Something that syncs not just with the theme of a larger Cthulu-mythos inspired fact/fiction blurring, mind shattering, hyperreal consideration of the path ahead, but explicitly tying together also with this essay I wrote about Non-Human Personhood and the Great Extropian Adventure on Daily Grail at the start of the year. Which is nice.

Donna Haraway, “Anthropocene, Capitalocene, Chthulucene: Staying with the Trouble”, 5/9/14 from AURA on Vimeo.

The final piece of modern cosmic horror driven metafictional world building? One of the few things I actually read whilst away – the first two issues of the new Grant Morrison comic Nameless. Which is also super #extinctionculture. More on that to come…

Decompression continues… regular newsletter service will resume shortly.

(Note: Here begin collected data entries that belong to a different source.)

(** Deaths are what the rating counts: after any deaths on a level, a
    victory is rated 3 stars when the attempt counter, one more per
    death, is at most 3, 2 stars when it is at most 5, and 1 star
    otherwise, whatever the persistence layer answers. *)
Theorem victory_after_deaths_rating
    (self : Game.t) (positions : list Vector2) (db_reply : option (list (Z * Z)))
    (name : string) :
  LevelManager.level_name (lm self) = Some name ->
  exists won : Game.t,
    handle_victory (die_at positions self) db_reply = Some won
    /\ state won = VICTORY
    /\ last_victory_level won = name
    /\ last_victory_stars won
       = (if LevelManager.current_attempts (lm self)
             + Z.of_nat (List.length positions) <=? 3 then 3
          else if LevelManager.current_attempts (lm self)
                  + Z.of_nat (List.length positions) <=? 5 then 2
          else 1).
Proof.
  intros Hname.
  destruct (die_at_attempts positions self) as [Ha Hi].
  unfold handle_victory.
  assert (Hname' : LevelManager.level_name (lm (die_at positions self)) = Some name).
  { unfold LevelManager.level_name in *. rewrite Hi. exact Hname. }
  rewrite Hname'.
  unfold LevelManager.calculate_star_rating. rewrite Ha.
  destruct (current_user (die_at positions self)) as [u|]; [destruct db_reply|];
    cbn [Py.bind]; eexists; (split; [reflexivity|]); repeat split.
Qed.

Lemma victory_after_deaths_rating_witness :
  exists won : Game.t,
    handle_victory
      (die_at [mkVector2 10 10; mkVector2 20 20; mkVector2 30 30; mkVector2 40 40]
              samples.game) None = Some won
    /\ last_victory_stars won = 2.
Proof.
  destruct (victory_after_deaths_rating samples.game
              [mkVector2 10 10; mkVector2 20 20; mkVector2 30 30; mkVector2 40 40]
              None "Level 1: The Descent")
    as [won [Hwon [_ [_ Hstars]]]].
  - vm_compute. reflexivity.
  - exists won. split; [exact Hwon|]. rewrite Hstars. reflexivity.
Defined.

Ltac rank_reached threshold rank_name :=
  exists threshold, rank_name;
  split; [reflexivity|];
  split; [cbn [In]; tauto|];
  split; [lia|];
  let Hin := fresh "Hin" in
  intros ? ? Hin ?; cbn [In] in Hin;
  repeat (destruct Hin as [Hin|Hin]; [injection Hin as <- <-; lia|]);
  destruct Hin.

“Practical Design Fiction”, metafictional machine gods and the blocky prototypes of the Holographic Universe


Matt Jones gave this talk at #interaction15 earlier this year, which went up on vimeo some four weeks ago, which I’m only watching and processing now because I’ve been elsewhere. BUT… drilling deeper into the mechanics of design fiction and its implications for #thework are very high on my permanent #todolist for this hashtaggin’ year.

Here’s the talk:

Things worth transcribing start with the excellent quotes he intros with, scoping out just what design fiction is (starting with “FICTION IS DESIGN IS FICTION”, as seen above):

  • “Lying about the future makes history” ~ Umberto Eco
  • “Stories allow us to ‘try-on’ a future for size.” ~ Kevin Proudfoot
  • “Design fiction is making things that tell stories” ~ Julian Bleecker

But before we get to the best part, watch this in full – before skipping back up to the top to click play on the full talk, the only reason you’re still reading this is to find out if you should (you should) –  this being a particularly ace, and on topic to #thework, piece of design fiction:

Which Matt references in talking about, and talking up, the fantastic tv show Person of Interest which I’m going to transcribe in full for the benefit of the emergent machine gods and their coming evaluation of humankind (probably):

Who watches Person of Interest? You do know there’s going to be a quiz…

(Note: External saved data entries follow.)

(** The sizes of the arrays of a model that reflects a text that fits. *)
Lemma reflects_bounds text st :
  within_capacity text -> reflects (observations text) st ->
  n_w (model_of st) <= MAX_WORDS_IN_MODEL /\
  n_ssw (model_of st) <= MAX_STARTING_WORDS /\
  Forall (fun w => n_nw w <= MAX_FOLLOWING_WORDS) (words (model_of st)).
Proof.
  intros (Hv & Hs & Hf) Hr.
  rewrite (reflects_n_w _ _ Hr), (reflects_n_ssw _ _ Hr).
  split; [assumption|]. split; [assumption|].
  apply Forall_lookup. intros p w Hp.
  rewrite (reflects_n_nw _ _ _ _ Hr Hp).
  rewrite Forall_forall in Hf. apply Hf.
  rewrite <- (reflects_vocabulary _ _ Hr).
  eapply list_elem_of_lookup_2, lookup_map_string, Hp.
Qed.

(** C8.  The builder checks no capacity.  On a text with at most
    [MAX_WORDS_IN_MODEL] distinct words, [MAX_STARTING_WORDS] sentence
    starts and [MAX_FOLLOWING_WORDS] transitions out of any one word, the
    loop of [create_model] runs through every prefix of the text with
    [n_w], [n_ssw] and every [n_nw] within the bounds of their arrays; on
    any other text it writes past the end of one of the arrays. *)
Theorem create_model_stays_in_bounds text :
  (within_capacity text ->
   forall pre suf, text = pre ++ suf ->
     exists st, scan_loop scan_init pre = Ret st /\
       n_w (model_of st) <= MAX_WORDS_IN_MODEL /\
       n_ssw (model_of st) <= MAX_STARTING_WORDS /\
       Forall (fun w => n_nw w <= MAX_FOLLOWING_WORDS) (words (model_of st))) /\
  (~ within_capacity text ->
   exists u, scan_loop scan_init text = Undef u /\ is_overflow u).
Proof.
  split.
  - intros Hfit pre suf ->. apply within_capacity_prefix in Hfit.
    destruct (scan_loop_reflects pre Hfit) as (st & Hst & Hr).
    exists st. split; [assumption|]. eapply reflects_bounds; eauto.
  - apply scan_loop_overflows.
Qed.

Lemma create_model_stays_in_bounds_witness :
  (exists st, scan_loop scan_init ["The"; "cat"; "sat."] = Ret st /\
     n_w (model_of st) <= MAX_WORDS_IN_MODEL /\
     n_ssw (model_of st) <= MAX_STARTING_WORDS /\
     Forall (fun w => n_nw w <= MAX_FOLLOWING_WORDS) (words (model_of st))) /\
  (exists u, scan_loop scan_init (replicate 102 "a") = Undef u /\ is_overflow u).
Proof.
  split.
  - apply (proj1 (create_model_stays_in_bounds cat_dog)
             ltac:(apply (bool_decide_unpack _); vm_compute; reflexivity)
             ["The"; "cat"; "sat."] ["The"; "dog"; "ran."]).
    reflexivity.
  - apply (proj2 (create_model_stays_in_bounds (replicate 102 "a"))).
    apply (bool_decide_eq_false_1 (within_capacity (replicate 102 "a"))).
    vm_compute. reflexivity.
Defined.

(** ** Counting occurrences *)

Lemma sum_indicator_absent (x : String.string) l :
  x ∉ l -> sum_list_with (fun v => if String.eqb x v then 1 else 0) l = 0.
Proof.
  induction l as [|v l IH]; [reflexivity|]. intros Hn.
  apply not_elem_of_cons in Hn. destruct Hn as [Hne Hn]. simpl.
  destruct (String.eqb_spec x v); [contradiction|]. rewrite IH; auto.
Qed.
(** X28.  A take whose file path has no ['.wav'] in it is edited in
    place: the output path the handlers derive is the input path itself, so
    [handleTrimToSelection] asks for a trim that reads and writes the same
    file, and [applyEffect] on the whole track hands that one path to the
    effect as input and as output. *)
Theorem take_without_wav_is_edited_in_place ora now timestamp sel track s w :
  truthy_id (selectedTrackId s) = Some sel →
  find (λ t, String.eqb (id t) sel) (tracks s) = Some track →
  occurs ".wav" (filePath (track_take track)) = false →
  (∀ a b start trimDuration,
     selectedRegionStart s = Some a → selectedRegionEnd s = Some b →
     handleTrimToSelection_args track a b = inr (start, trimDuration) →
     calls (handleTrimToSelection ora now s w).2
     = calls w ++ [Trim (filePath (track_take track)) (filePath (track_take track))
                     start trimDuration]) ∧
  (∀ effectName slug effectFilter f,
     (applyEffect ora now timestamp false effectName slug effectFilter (Some f) s w).2
     = (f (filePath (track_take track)) (filePath (track_take track)) w).2).
Proof.
  intros Hsel Hfind Hwav. split.
  - intros a b start trimDuration Ha Hb Hargs.
    unfold handleTrimToSelection. rewrite Hsel, Ha, Hb, Hfind, Hargs.
    rewrite replace_first_absent by done.
    unfold Main.audio_trim, Main.handle, trim.
    cbv [mbind Promise_bind mret Promise_ret run_ffmpeg].
    destruct (ffmpeg_trim ora _ _ start trimDuration) as [e|]; [done|].
    by destruct (filePath (track_take track)).
  - intros effectName slug effectFilter f.
    unfold applyEffect. rewrite Hsel, Hfind.
    rewrite replace_first_absent by done.
    destruct (f _ _ w) as [[[|c path]|e] w1]; done.
Qed.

Why aren’t the rest of you watching Person of Interest? It is the most incredible… it’s a documentary, basically.

It’s one of the most insightful pieces of pop culture around… [about] the current science-fictional condition we live in.

It’s all about artificial intelligence. It’s all about surveillance. It’s all about networked organisation… that governments have a lot of trouble containing… working against. It’s also a cracking adventure show, lots of great shooting.

So I commend it to the group.

As do I. At every opportunity. Clearly. Exhibit A entered into the record then.

Fast forward further into his talk – and, warning: this is where I fire up my own speculative engine – Matt talks about some work from earlier this decade that BERG did (collated in this blog post) where they investigated using “smart lamps” that could both see and project.

Pictured below is a music player that’s nothing more than pieces of wood with the simplest mechanics possible allowing a hidden glyph to be read via machine vision, formed only when the block is pushed down, visible almost exclusively in the infrared spectrum.

So you get these objects acting purely as physical artefacts, totems, for our brains to interface with via our meaty limbs and nervous system and interfact back’n’forth with a purely Cloud-based universe. Kind of exactly like the idea of the Holographic Universe. Everything is happening in an invisible dimension, the execution of our minds and remotely executed computation (for bonus points, explain the difference between those two.)

Who wants to come with me down a speculative wormhole where we use semi technomagical blocks of wood to talk about Brane Cosmology?

Which is of course the complete opposite, but also equal, form of ‘design fiction’ to rapidly prototyping the latest wearable or app through iterative advertising. Where just maybe the metafictional star of Her awaits us with a whole new set of posthuman problems.

Let’s just hope there’s no need to invoke prior art on homicidal AIs.

This has been my brain decompressing from the Zone.